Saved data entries
Lemma sound_members ts vs0 :
  Forall sound_at ts -> forall2b ty ts vs0 = true ->
  sound throws (decodeMembers dec ts vs0) (fun vs => forall2b ty ts vs = true)
    (fun vs bs => bs = member_bytes bytes ts vs).
Proof.
  intros Hts. revert vs0. induction Hts as [|t ts Ht _ IH]; intros [|v0 vs0]; try done.
  - intros _. by apply sound_ret.
  - cbn [forall2b]. rewrite andb_true_iff. intros [Hv0 Hvs0] b Hwf.
    cbn [decodeMembers]. specialize (Ht v0 Hv0 b Hwf).
    destruct (dec t v0 b) as [[[e v] b1]|f]; [|done]. cbn.
    destruct Ht as (Hv&bs1&He1&Hg1). destruct (failed e) eqn:Hf.
    { split; [by rewrite Hv, Hvs0|]. exists bs1. split; [done|]. by rewrite Hf. }
    specialize (IH vs0 Hvs0 b1 (proj1 He1)).
    destruct (decodeMembers dec ts vs0 b1) as [[[e2 vs] b2]|f]; [|done]. cbn.
    destruct IH as (Hvs&bs2&He2&Hg2). split; [by rewrite Hv|].
    exists (bs1 ++ bs2). split; [by eapply eats_trans|].
    intros. rewrite Hg1, Hg2; done.
Qed.

Lemma sound_alternatives so i ts m id t :
  Forall sound_at ts -> 0 <= i <= id -> union_start ty so ts m i id ->
  ts !! Z.to_nat (id - i) = Some t ->
  sound throws (fun b => decodeAlternatives dec so i ts m b id)
    (fun m' => exists v, m' = MUnion id v /\ ty t v = true)
    (fun m' bs => exists v, m' = MUnion id v /\
       bs = alternative_bytes bytes ts (Z.to_nat (id - i)) v).
Proof.
  intros Hts. revert i. induction Hts as [|t' ts Ht _ IH]; intros i Hi; [done|].
  destruct (Z.eqb_spec id i) as [->|E].
  - rewrite Z.sub_diag. intros Hs [= ->] b Hwf. cbn [decodeAlternatives].
    rewrite Z.eqb_refl. destruct (Hs t) as (v0&->&Hv0); [by rewrite Z.sub_diag|]. cbn.
    specialize (Ht v0 Hv0 b Hwf). destruct (dec t v0 b) as [[[e v] b1]|f]; [|done]. cbn.
    destruct Ht as (Hv&bs1&He1&Hg1). rewrite alternatives_past by lia.
    destruct (failed e) eqn:Hf; (split; [eauto|]); exists bs1; (split; [done|]);
      rewrite ?Hf; [done|]. eauto.
  - unfold union_start.
    replace (Z.to_nat (id - i)) with (S (Z.to_nat (id - (i + 1)))) by lia.
    intros Hs Hl b Hwf. cbn [decodeAlternatives].
    destruct (Z.eqb_spec id i); [done|].
    apply (IH (i + 1)); [lia|exact Hs|exact Hl|done].
Qed.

§ **WHAT YOU NEED TO DO**: Lines that contain "intros" should be pulled from the entries above and reported.

§ **SOLUTION TO THE EXERCISE**:
  intros Hts. revert vs0. induction Hts as [|t ts Ht _ IH]; intros [|v0 vs0]; try done.
  - intros _. by apply sound_ret.
  - cbn [forall2b]. rewrite andb_true_iff. intros [Hv0 Hvs0] b Hwf.
    intros. rewrite Hg1, Hg2; done.
  intros Hts. revert i. induction Hts as [|t' ts Ht _ IH]; intros i Hi; [done|].
  - rewrite Z.sub_diag. intros Hs [= ->] b Hwf. cbn [decodeAlternatives].
    intros Hs Hl b Hwf. cbn [decodeAlternatives].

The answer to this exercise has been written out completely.